Lemma generic_create_first fuel frame cur0 p subject mode s k1 d r fl page fl1 root fl2 b0 bp :
  let id := sb_id (v_sbi s) in
  zlen (d_name subject) ≤ SPOOKY_FS_NAME_MAX →
  create_ready frame p mode k1 d r fl page fl1 root fl2 b0 bp s →
  ∃ i s' d1 d2,
    spfs_generic_create (Env (S fuel) frame cur0) p subject mode s = Ok (k_d_instantiate subject id) s' ∧
    cache_upd (v_cache s) id i (v_cache s') ∧
    i_ino (i_inode i) = id ∧ si_name i = splice 0 (d_name subject) (zeros SPOOKY_FS_NAME_MAX) ∧
    v_fs s' = BtreeSt (Bufs d2 r) fl2 (set_start root (t_tree (v_fs s))) ∧
    dev_upd d page (splice 0 (inode_record frame i) bp) d1 ∧
    dev_upd d1 0 (new_root (bubble_make id page 0) 0 (bc_bsize d)) d2 ∧
    made_of (k_inode k1 id) mode i.
Proof using L KL.
  intros id Hname [Hid Hlock Hp Hc Hk Hm Hu Hs Hst Ep Hpg Er Hr H0 Hbp Hsz Hfr].
  fold id in Hp, Hc, Hk, Hu. set (t := t_tree (v_fs s)) in *.
  destruct (cache_upd_miss _ _ _ _ Hc Hk) as (_ & _ & Hino).
  edestruct (spfs_generic_create_start (Env (S fuel) frame cur0) p subject mode s k1)
    as (k' & now & Hupd & E); [done..|]. rewrite E. cbn [e_fuel e_frame]. clear E.
  set (i := set_name _ _) in *. assert (Hii : i_ino (i_inode i) = id).
  { change (i_inode i) with (i_inode (fresh_inode k1 now (Some (k_inode (v_cache s) p)) mode (k_inode k1 id))).
    by rewrite fresh_inode_ino. }
  rewrite Hs. cbn [lset t_tree_lens t_bufs t_free]. fold t.
  destruct (insert_first_ok fuel frame i d r fl (set_tree_lock true t) page fl1 root fl2 b0 bp)
    as (d1 & d2 & E & U1 & U2); [done..|by rewrite Hii|]. rewrite Hii in U2.
  erewrite bind_ok by (apply catch_ok, zoom_ok; exact E). erewrite bind_ok by done.
  eexists i, _, d1, d2. split; [reflexivity|]. split_and!; try done.
  - cbn. f_equal. clearbody t. destruct t. cbn in *. by rewrite Hlock.
  - by apply (fresh_inode_made k1 now (Some (k_inode (v_cache s) p)) mode (k_inode k1 id)).
Qed.

(** The first file of a file system is created: the dentry gets the new in-core
    inode, which has the name; the record on the device is at the first block
    allocated, with stack memory in place of the name; and block 0, the super block, is
    overwritten by the tree node. *)
Theorem create_first fuel frame cur0 p subject mode s k1 d r fl page fl1 root fl2 b0 bp :
  let id := sb_id (v_sbi s) in
  let t := t_tree (v_fs s) in
  zlen (d_name subject) ≤ SPOOKY_FS_NAME_MAX → sb_id_lock (v_sbi s) = false → bt_lock t = false →
  p ≠ id → k_cached (v_cache s) id = false → k_iget_locked (v_cache s) id = Some (true, k1) →
  S_ISREG mode || S_ISDIR mode = true → u32 id ≠ 0 →
  v_fs s = BtreeSt (Bufs d r) fl t → bt_start t = 0 →
  spfs_free_alloc (bt_blocks t) fl = Ok page fl1 → page ≠ 0 →
  spfs_free_alloc (bt_blocks t) fl1 = Ok root fl2 → root ≠ 0 →
  bc_data d 0 = Some b0 → bc_data d page = Some bp → NODE_BYTES ≤ bc_bsize d →
  zlen (frame SPOOKY_FS_NAME_MAX) = SPOOKY_FS_NAME_MAX →
  ∃ i s' d1 d2,
    spfs_generic_create (Env (S fuel) frame cur0) p subject mode s = Ok (k_d_instantiate subject id) s' ∧
    cache_upd (v_cache s) id i (v_cache s') ∧
    i_ino (i_inode i) = id ∧ si_name i = splice 0 (d_name subject) (zeros SPOOKY_FS_NAME_MAX) ∧
    v_fs s' = BtreeSt (Bufs d2 r) fl2 (set_start root t) ∧
    dev_upd d page (splice 0 (inode_record frame i) bp) d1 ∧
    dev_upd d1 0 (new_root (bubble_make id page 0) 0 (bc_bsize d)) d2.
Proof using L KL.
  intros id t Hname Hid Hlock Hp Hc Hk Hm Hu Hs Hst Ep Hpg Er Hr H0 Hbp Hsz Hfr.
  destruct (generic_create_first fuel frame cur0 p subject mode s k1 d r fl page fl1 root fl2 b0 bp Hname)
    as (i & s' & d1 & d2 & E & Hupd & Hino & Hnm & Hfs & U1 & U2 & _); [by constructor|].
  by exists i, s', d1, d2.
Qed.

(** On a file system whose tree has a root no file is created any more: the
    operation crashes, or returns 1 with the tree unlocked. *)
Theorem create_again_fails fuel frame cur0 p subject mode s k1 b :
  let id := sb_id (v_sbi s) in
  let root := bt_start (t_tree (v_fs s)) in
  zlen (d_name subject) ≤ SPOOKY_FS_NAME_MAX → sb_id_lock (v_sbi s) = false →
  bt_lock (t_tree (v_fs s)) = false →
  p ≠ id → k_cached (v_cache s) id = false → k_iget_locked (v_cache s) id = Some (true, k1) →
  S_ISREG mode || S_ISDIR mode = true →
  root ≠ 0 → bc_data (b_dev (t_bufs (v_fs s))) root = Some b → 4 ≤ zlen b → zlen b ≤ 2 ^ 40 →
  crashed (spfs_generic_create (Env (S fuel) frame cur0) p subject mode s) ∨
  ∃ s', spfs_generic_create (Env (S fuel) frame cur0) p subject mode s = Err 1 s' ∧
    bt_lock (t_tree (v_fs s')) = false.
Proof using L KL.
  intros id root Hname Hid Hlock Hp Hc Hk Hm Hr Hb Hsz Hsz'.
  edestruct (spfs_generic_create_start (Env (S fuel) frame cur0) p subject mode s k1)
    as (k' & now & Hupd & E); [done..|]. rewrite E. cbn [e_fuel e_frame]. clear E.
  set (i := set_name _ _) in *. set (s1 := VfsSt _ _ _ _).
  destruct (insert_existing fuel frame i (v_fs s1) b) as [(c & E)|(s2 & E)]; [done..| |].
  - left. exists c. apply bind_crash. unfold catch, zoom. cbn [lget v_fs_lens]. by rewrite E.
  - right. eexists. split.
    + erewrite bind_ok by (apply catch_err, zoom_err; exact E). by erewrite bind_ok by done.
    + done.
Qed.

(** C34: writing an inode back stores nothing of it.  The callback of [spfs_write_inode]
    reports a change without making one, so that the record is written as it was read,
    whatever the in-core inode holds; only the name on the device is replaced, by stack
    memory. *)
Theorem write_back_keeps_record frame cur0 off n (s : bufs D) b :
  off ≠ 0 → bc_data (b_dev s) off = Some b → INODE_BYTES ≤ zlen b →
  be_combine (sub 0 4 b) = SPFS_MAGIC → zlen (frame SPOOKY_FS_NAME_MAX) = SPOOKY_FS_NAME_MAX →
  ∃ d', btree_visit_entry frame cur0 off n spfs_mod_inode_cb s = Ok n (Bufs d' (b_refs s)) ∧
    dev_upd (b_dev s) off (splice 38 (frame SPOOKY_FS_NAME_MAX) b) d'.
Proof using L.
  intros Hoff Hb Hsz Hm Hf.
  destruct (btree_visit_entry_ok frame cur0 off n spfs_mod_inode_cb s b true n (inode_of_block cur0 b))
    as (d' & E & Hd); [done..|]. rewrite record_of_block in Hd by done. by exists d'.
Qed.
End vfs_facts.

(** ** A concrete inode cache: the inodes held in memory, files owned by root *)
Record memkernel := MemKernel { mk_inodes : gmap Z spfs_inode; mk_cache : gset Z; mk_time : Z }.

Definition blank_inode (n : Z) : spfs_inode :=
  SpfsInode (Inode n 0 0 0 0 0 0 0 1) false 0 0 (zeros SPOOKY_FS_NAME_MAX).

#[export] Instance memkernel_kernel : Kernel memkernel := {
  k_inode k n := default (blank_inode n) (mk_inodes k !! n);
  k_set_inode k n i := MemKernel (<[n := i]> (mk_inodes k)) (mk_cache k) (mk_time k);
  k_cached k n := bool_decide (n ∈ mk_cache k);
  k_iget_locked k n :=
    if decide (n ∈ mk_cache k) then Some (false, k)
    else Some (true, MemKernel (<[n := blank_inode n]> (mk_inodes k)) ({[n]} ∪ mk_cache k) (mk_time k));
  k_unlock_new_inode k n := k;
  k_iget_failed k n := MemKernel (mk_inodes k) (mk_cache k ∖ {[n]}) (mk_time k);
  k_mark_inode_dirty k n := k;
  k_inode_init_owner k i dir mode := set_mode mode (set_owner 0 0 i);
  k_inc_nlink i :=
    Inode (i_ino i) (i_mode i) (i_uid i) (i_gid i) (i_atime i) (i_mtime i) (i_ctime i) (i_size i)
      (i_nlink i + 1);
  k_current_time k := mk_time k;
  k_d_instantiate d n := Dentry (d_name d) (Some n);
  k_d_add d n := Dentry (d_name d) (Some n);
}.

#[export] Instance memkernel_laws : KernelLaws memkernel.
Proof.
  split; cbn; try done.
  - intros k n i. by rewrite lookup_insert_eq.
  - intros k n m i Hn. by rewrite lookup_insert_ne.
  - intros k n Hc%bool_decide_eq_true. by rewrite decide_True.
  - intros k n new k' Hc%bool_decide_eq_false. rewrite decide_False by done. intros [= <- <-].
    cbn. split_and!; [done|by apply bool_decide_eq_true; set_solver|by rewrite lookup_insert_eq|].
    intros m Hm. rewrite lookup_insert_ne by done. split; [done|]. apply bool_decide_ext. set_solver.
  - intros k n. apply bool_decide_eq_false. set_solver.
  - intros k n m Hn. split; [done|]. apply bool_decide_ext. set_solver.
Qed.

(** ** Concrete inputs *)
(** A mounted file system whose one inode, 1, is the root directory *)
Definition example_root : spfs_inode :=
  SpfsInode (Inode 1 0x41ED 0 0 0 0 0 0 2) false 0 0 (zeros SPOOKY_FS_NAME_MAX).
Definition example_vfs (tree_start : Z) : vfs_st memdev memkernel :=
  VfsSt (tree_st tree_start) (SuperBlock 1 SPFS_MAGIC 4096 0 1 2 false 1)
    (MemKernel {[1 := example_root]} {[1]} 0) {[1 := spfs_dir_ops]}.
Definition example_dentry : dentry := Dentry [x61; x62] None.
Definition example_env : env := Env 9 zeros (blank_inode 0).
Definition example_k1 : memkernel :=
  MemKernel (<[2 := blank_inode 2]> {[1 := example_root]}) ({[2]} ∪ {[1]}) 0.

Lemma new_inode_fresh_witness :
  ∃ s' i, spfs_new_inode (Some 1) 0x81A4 (example_vfs 0) = Ok (PInode 2) s' ∧
    cache_upd (v_cache (example_vfs 0)) 2 i (v_cache s').
Proof.
  destruct (new_inode_fresh 1 0x81A4 (example_vfs 0) example_k1) as (s' & i & H1 & H2 & _);
    [done..|]. exists s', i. split; [exact H1|exact H2].
Defined.

Lemma create_first_witness :
  ∃ i s' d1 d2,
    spfs_generic_create example_env 1 example_dentry 0x81A4 (example_vfs 0) =
      Ok (Dentry [x61; x62] (Some 2)) s' ∧
    dev_upd tree_dev 11 (splice 0 (inode_record zeros i) (zeros 4096)) d1 ∧
    dev_upd d1 0 (new_root (bubble_make 2 11 0) 0 4096) d2.
Proof.
  destruct (create_first 8 zeros (blank_inode 0) 1 example_dentry 0x81A4 (example_vfs 0) example_k1
    tree_dev 0 tree_fl 11 (FreeList false 9 [FreeNode 2 9]) 10 (FreeList false 8 [FreeNode 2 8])
    (zeros 4096) (zeros 4096)) as (i & s' & d1 & d2 & H1 & _ & _ & _ & _ & H2 & H3);
    [try done; eval_side..|].
  exists i, s', d1, d2. split; [exact H1|]. split; [exact H2|exact H3].
Defined.

Lemma create_again_fails_witness :
  crashed (spfs_generic_create example_env 1 example_dentry 0x81A4 (example_vfs 7)) ∨
  ∃ s', spfs_generic_create example_env 1 example_dentry 0x81A4 (example_vfs 7) = Err 1 s' ∧
    bt_lock (t_tree (v_fs s')) = false.
Proof.
  apply (create_again_fails 8 zeros (blank_inode 0) 1 example_dentry 0x81A4 (example_vfs 7)
    example_k1 (splice 0 (be_split 4 1) (zeros 4096))); try done; eval_side.
Defined.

++++++++++

### [How to complete this task]
Beginning at the top of the data, extract each line through the line containing "rewrite Hs. cbn" and return those lines exactly, with nothing added.

### [Reply to the exercise]
Lemma generic_create_first fuel frame cur0 p subject mode s k1 d r fl page fl1 root fl2 b0 bp :
  let id := sb_id (v_sbi s) in
  zlen (d_name subject) ≤ SPOOKY_FS_NAME_MAX →
  create_ready frame p mode k1 d r fl page fl1 root fl2 b0 bp s →
  ∃ i s' d1 d2,
    spfs_generic_create (Env (S fuel) frame cur0) p subject mode s = Ok (k_d_instantiate subject id) s' ∧
    cache_upd (v_cache s) id i (v_cache s') ∧
    i_ino (i_inode i) = id ∧ si_name i = splice 0 (d_name subject) (zeros SPOOKY_FS_NAME_MAX) ∧
    v_fs s' = BtreeSt (Bufs d2 r) fl2 (set_start root (t_tree (v_fs s))) ∧
    dev_upd d page (splice 0 (inode_record frame i) bp) d1 ∧
    dev_upd d1 0 (new_root (bubble_make id page 0) 0 (bc_bsize d)) d2 ∧
    made_of (k_inode k1 id) mode i.
Proof using L KL.
  intros id Hname [Hid Hlock Hp Hc Hk Hm Hu Hs Hst Ep Hpg Er Hr H0 Hbp Hsz Hfr].
  fold id in Hp, Hc, Hk, Hu. set (t := t_tree (v_fs s)) in *.
  destruct (cache_upd_miss _ _ _ _ Hc Hk) as (_ & _ & Hino).
  edestruct (spfs_generic_create_start (Env (S fuel) frame cur0) p subject mode s k1)
    as (k' & now & Hupd & E); [done..|]. rewrite E. cbn [e_fuel e_frame]. clear E.
  set (i := set_name _ _) in *. assert (Hii : i_ino (i_inode i) = id).
  { change (i_inode i) with (i_inode (fresh_inode k1 now (Some (k_inode (v_cache s) p)) mode (k_inode k1 id))).
    by rewrite fresh_inode_ino. }
  rewrite Hs. cbn [lset t_tree_lens t_bufs t_free]. fold t.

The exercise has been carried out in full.